しかしその表情は、日ごろの彼の穏やかさそのものであった。
私の家はカーナの軍人家系に生まれました。といっても暮らしは贅沢でもなく、貧しくもない、それこそ俗でいう「中流」の家庭でした。
私の家族はカーナ軍に所属する父、国立図書館の司書である母、私と五つ離れた兄の四人構成でした。
父は毎日遅くまで訓練に勤しみ、少なくとも私の記憶では家にいた事は滅多にありませんでした。
兄は父に推薦されるがまま軍に所属し、同じように訓練に打ち込んではいましたが弟である私を兄なりに気遣い面倒を見てくれました。母と共に勉強を見、世間に対する知識と常識を教えてくれました。
そして母。彼女は私の知識の源でした。空が青い理由も、暖炉の中で火が燃え続ける理由も、ドラゴンが何故空を自由に飛ぶのかも。彼女に聞けば、全て答えてくれました。今思い返すと、その答え自体は子供である自分が納得できるように彼女は苦心していたのだろうなと思うのですが。
彼女はまた、私に知識をつける方法を教えてくれました。それが本です。本を読み、知識をつければ物事の真理は見えてくる。彼女はそう言いました。また、知識をつける事の楽しみも教えてくれました。それは今でも感謝しています。
…話がそれました。私が話したかったことはその母と私の事です。
母はそんな調子でしたから、聡明で皆の頼りにされていました。
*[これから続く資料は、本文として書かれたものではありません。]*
(* ===== verification/MonitorFacts.v ===== *)
(** * The records of the monitor and the interception of system calls. *)
From S2P Require Import Prelude Monitor.

(** ** Reading the records. *)

Definition proc_stat (s : mon_state) (p i : Z) : option t_info := threads s !! p ≫= λ t, zlookup (stats t) i.
Definition info_stat (s : mon_state) (i : Z) : option t_info := zlookup (syscall_info_table s) i.

(** The records the local traps count in, those of process [p] and of the
    whole system, exist. *)
Record recorded (s : mon_state) (p : Z) : Prop := {
  rc_thread : ∃ t, threads s !! p = Some t ∧ zlen (stats t) = N_CALLS + 1;
  rc_info : zlen (syscall_info_table s) = N_CALLS;
}.

(** The thread info of [p] is [t]. *)
Definition with_thread (p : Z) (t : my_thread) (s : mon_state) : mon_state := set_threads (<[p := t]> (threads s)) s.
Lemma with_thread_again p t t' s : with_thread p t (with_thread p t' s) = with_thread p t s.
Proof. unfold with_thread, set_threads. simpl. by rewrite insert_insert_eq. Qed.
Lemma with_thread_id p t s : threads s !! p = Some t → with_thread p t s = s.
Proof. intros Ht. unfold with_thread. rewrite (insert_id _ _ _ Ht). by destruct s. Qed.

(** [f] was applied to the three records of call [call] of process [p], and
    nothing else changed. *)
Record bumped (p call : Z) (f : t_info → t_info) (s s' : mon_state) : Prop := {
  bp_proc : ∀ p' i, proc_stat s' p' i =
    if decide (p' = p ∧ (i = call ∨ i = N_CALLS)) then f <$> proc_stat s p' i else proc_stat s p' i;
  bp_info : ∀ i, info_stat s' i = if decide (i = call) then f <$> info_stat s i else info_stat s i;
  bp_pid : ∀ p', stats_pid <$> threads s' !! p' = stats_pid <$> threads s !! p';
  bp_rec : recorded s' p;
  bp_rest : ∃ t info, s' = set_syscall_info_table info (with_thread p t s);
}.

Lemma proc_stat_range s p i : recorded s p → 0 ≤ i ≤ N_CALLS → is_Some (proc_stat s p i).
Proof.
  intros [(t & Ht & Hl) _] Hi. unfold proc_stat. rewrite Ht. simpl.
  apply (zlookup_range (stats t)). lia.
Qed.

Lemma wp_thread_update p f t s (Q : unit → mon_state → Prop) X :
  threads s !! p = Some t → Q () (set_threads (<[p := f t]> (threads s)) s) →
  wp (thread_update p f) s Q X.
Proof.
  intros Ht HQ. unfold thread_update, thread_of. do 3 wp_step. eapply wp_of_option; [done|]. by wp_step.
Qed.

Lemma wp_stat_update p i f s (Q : unit → mon_state → Prop) X :
  recorded s p → 0 ≤ i ≤ N_CALLS →
  (∀ s', (∀ p' j, proc_stat s' p' j =
            if decide (p' = p ∧ j = i) then f <$> proc_stat s p' j else proc_stat s p' j) →
     (∀ p', stats_pid <$> threads s' !! p' = stats_pid <$> threads s !! p') →
     recorded s' p → (∃ t, s' = with_thread p t s) → Q () s') →
  wp (stat_update p i f) s Q X.
Proof.
  intros [(t & Ht & Hl) Hinfo] Hi HQ. unfold stat_update, thread_of. do 3 wp_step.
  eapply wp_of_option; [done|].
  destruct (zlookup_range (stats t) i) as [x Hx]; [lia|].
  apply wp_bind. eapply wp_of_option; [done|]. eapply wp_thread_update; [done|]. apply HQ.
  - intros p' j. unfold proc_stat. simpl. destruct (decide (p' = p)) as [->|].
    + rewrite lookup_insert_eq, Ht. simpl. rewrite zlookup_zinsert by lia.
      destruct (decide (i = j)) as [->|]; [by rewrite decide_True, Hx by done|].
      by rewrite decide_False by naive_solver.
    + rewrite lookup_insert_ne by done. by rewrite decide_False by naive_solver.
  - intros p'. simpl. destruct (decide (p' = p)) as [->|]; [by rewrite lookup_insert_eq, Ht|].
    by rewrite lookup_insert_ne.
  - split; [|done]. eexists. simpl. rewrite lookup_insert_eq. split; [done|]. simpl.
    by rewrite zlen_zinsert.
  - by eexists.
Qed.

Lemma wp_count3 p call f s (Q : unit → mon_state → Prop) X :
  recorded s p → 0 ≤ call < N_CALLS → (∀ s', bumped p call f s s' → Q () s') →
  wp (count3 p call f) s Q X.
Proof.
  intros Hr Hc HQ. unfold count3, info_update. apply wp_bind, wp_stat_update; [done|lia|].
  intros s1 H1 P1 R1 [t1 ->]. pose proof (rc_info _ _ Hr) as Hi.
  destruct (zlookup_range (syscall_info_table s) call) as [x Hx]; [lia|].
  apply wp_bind. eapply wp_amodify; [done|]. apply wp_stat_update; [|lia|].
  { destruct R1 as [R1 _]. split; [exact R1|]. simpl. by rewrite zlen_zinsert. }
  intros s2 H2 P2 R2 [t2 ->]. apply HQ. split.
  - intros p' i. rewrite H2.
    change (proc_stat (update InfoTable ?l (with_thread p t1 s)) p' i) with (proc_stat (with_thread p t1 s) p' i).
    rewrite H1. repeat case_decide; (done || naive_solver lia).
  - intros i. unfold info_stat. simpl. rewrite zlookup_zinsert by lia.
    destruct (decide (call = i)) as [->|]; [by rewrite decide_True, Hx|by rewrite decide_False by done].
  - intros p'. rewrite P2. apply P1.
  - done.
  - exists t2. eexists. unfold with_thread, set_threads, set_syscall_info_table. simpl. by rewrite insert_insert_eq.
Qed.

(** ** [reset_stats]. *)

(** The records of [p] are zero and tagged with [tag]; nothing else changed. *)
Record reset (tag p : Z) (s s' : mon_state) : Prop := {
  rs_proc : ∀ p' i, proc_stat s' p' i =
    if decide (p' = p ∧ 0 ≤ i ≤ N_CALLS) then Some t_info_zero else proc_stat s p' i;
  rs_pid : ∀ p', stats_pid <$> threads s' !! p' =
    if decide (p' = p) then Some tag else stats_pid <$> threads s !! p';
  rs_rec : recorded s' p;
  rs_rest : ∃ t, s' = with_thread p t s;
}.

Lemma wp_reset_stats tag p s (Q : unit → mon_state → Prop) X :
  recorded s p → (∀ s', reset tag p s s' → Q () s') → wp (reset_stats tag p) s Q X.
Proof.
  intros [(t & Ht & Hl) Hinfo] HQ. unfold reset_stats. apply wp_bind. eapply wp_thread_update; [done|].
  assert (recorded (with_thread p (with_stats_pid tag t) s) p) as Hr0.
  { split; [|done]. eexists. simpl. by rewrite lookup_insert_eq. }
  apply (wp_for_range (λ n s', recorded s' p ∧ (∃ t, s' = with_thread p t s) ∧
    (∀ p', stats_pid <$> threads s' !! p' = if decide (p' = p) then Some tag else stats_pid <$> threads s !! p') ∧
    ∀ p' i, proc_stat s' p' i =
      if decide (p' = p ∧ 0 ≤ i < n) then Some t_info_zero else proc_stat s p' i)); [done| | |].
  - split; [done|]. split; [by eexists|]. split.
    + intros p'. simpl. case_decide; subst; [by rewrite lookup_insert_eq|by rewrite lookup_insert_ne].
    + intros p' i. rewrite decide_False by lia. unfold proc_stat. simpl.
      destruct (decide (p' = p)) as [->|]; [by rewrite lookup_insert_eq, Ht|by rewrite lookup_insert_ne].
  - intros n s1 Hn (Hr1 & [t1 ->] & Hp1 & Hs1). assert (0 ≤ n ≤ N_CALLS) as Hn' by lia.
    destruct (proc_stat_range _ _ _ Hr1 Hn') as [x Hx].
    apply wp_bind, wp_stat_update; [done|done|]. intros s2 H2 P2 R2 [t2 ->].
    apply wp_bind, wp_stat_update; [done|done|]. intros s3 H3 P3 R3 [t3 ->].
    apply wp_bind, wp_stat_update; [done|done|]. intros s4 H4 P4 R4 [t4 ->].
    apply wp_stat_update; [done|done|]. intros s5 H5 P5 R5 [t5 ->].
    split; [done|]. split; [eexists; by rewrite !with_thread_again|]. split.
    + intros p'. by rewrite P5, P4, P3, P2, Hp1.
    + intros p' i. rewrite H5, H4, H3, H2. destruct (decide (p' = p ∧ i = n)) as [[-> ->]|Hne].
      * rewrite Hx, decide_True by lia. done.
      * rewrite Hs1. repeat case_decide; (done || naive_solver lia).
  - intros s' (Hr' & Hths & Hp' & Hs'). apply HQ. split; [|done..].
    intros p' i. rewrite Hs'. repeat case_decide; (done || naive_solver lia).
Qed.

(** ** The local traps. *)

Definition bump_result (r : Z) : t_info → t_info :=
  if bool_decide (0 ≤ r) then incr_ok else incr_err.

(** One call, that returned [r] after [d] cycles. *)
Definition one_call (r d : Z) (t : t_info) : t_info := add_total d (bump_result r (incr_calls t)).

(** The calls a call is counted as: itself, and all the calls of the process. *)
Definition counts_as (call i : Z) : Prop := i = call ∨ i = N_CALLS.
#[export] Instance counts_as_dec call i : Decision (counts_as call i).
Proof. unfold counts_as. apply _. Defined.

(** The records of [p], zero when those that are there are of another process. *)
Definition own_stat (s : mon_state) (p i : Z) : option t_info :=
  if bool_decide (stats_pid <$> threads s !! p = Some p) then proc_stat s p i
  else (λ _, t_info_zero) <$> proc_stat s p i.

(** What the original routines of Linux leave alone: the tables of the monitor,
    the running process and the thread infos that exist.  [clone] makes one, which
    is not tagged with the new pid. *)
Record kept (s s' : mon_state) : Prop := {
  kp_info : syscall_info_table s' = syscall_info_table s;
  kp_original : sys_call_table_original s' = sys_call_table_original s;
  kp_current : current s' = current s;
  kp_threads : ∀ p t, threads s !! p = Some t → threads s' !! p = Some t;
  kp_new : ∀ p t, threads s !! p = None → threads s' !! p = Some t → zlen (stats t) = N_CALLS + 1 ∧ stats_pid t ≠ p;
}.
Definition keeps_records (m : Mon Z) : Prop := ∀ s, ∃ r s', m s = Ret r s' ∧ kept s s'.

(** The state in which a trap of [call] in [s] calls the original routine. *)
Record entered (try_module_get : Z → Z) (call : Z) (s s2 : mon_state) : Prop := {
  en_own : ∀ i, proc_stat s2 (current s) i =
    if decide (counts_as call i) then incr_calls <$> own_stat s (current s) i else own_stat s (current s) i;
  en_info : ∀ i, info_stat s2 i = if decide (i = call) then incr_calls <$> info_stat s i else info_stat s i;
  en_pid : stats_pid <$> threads s2 !! current s = Some (current s);
  en_rest : ∃ t info, s2 = set_syscall_info_table info (with_thread (current s) t
    (set_module_refs (try_module_get (module_refs s)) s));
}.

(** What the trap leaves when the original routine returned [v] in [s3]. *)
Record traced_end (module_put : Z → Z) (call v : Z) (s s3 s' : mon_state) : Prop := {
  te_own : ∀ i, proc_stat s' (current s) i =
    if decide (counts_as call i)
    then one_call (s32 v) (u64 (tsc s3 - tsc s)) <$> own_stat s (current s) i else own_stat s (current s) i;
  te_info : ∀ i, info_stat s' i =
    if decide (i = call) then one_call (s32 v) (u64 (tsc s3 - tsc s)) <$> info_stat s i else info_stat s i;
  te_pid : stats_pid <$> threads s' !! current s = Some (current s);
  te_rec : recorded s' (current s);
  te_rest : ∃ t info, s' = set_syscall_info_table info (with_thread (current s) t
    (set_module_refs (module_put (module_refs s3)) s3));
}.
その上、―私にはいまいち理解できませんでしたが―周囲からよく声を掛けられていました。ナンパというやつですね。同僚達の話では「思わず声を掛けたくなる美人」だったそうです。母はそれに困っていたそうですが、父にしてみればそんな母を娶った事を自慢にしていたそうです。
そして私。よく子供が生まれた時、父母どちらに似ているかが話にあがるそうですが、私の家の場合兄の顔立ちは父親似、私の顔は幸か不幸か母親似でした。私はあまり気にはしていませんでしたが、ある日絵描きに母と並んだ絵を描かれた時はさすがに似ていると認識せざるを得ませんでした。
そんな調子でしたから、私はよく仲間内に小馬鹿にされました。男は男らしくあるべき、女は女らしくあるべき。それが当たり前でしたから、よりによって母に似た私の顔は嘲笑の対象になりました。魔法部隊はこっちじゃないぞと言われたり、女物の服を持って来られて囃し立てられることもしょっちゅうでした。けれどもこれでも私は戦士のはしくれ、「男らしくなるために」日々研究を重ねました。
…とはいえ、自らの顔立ちが「女性に似ている」事くらいは分かっていましたから、研究内容はほぼ本からの学習でした。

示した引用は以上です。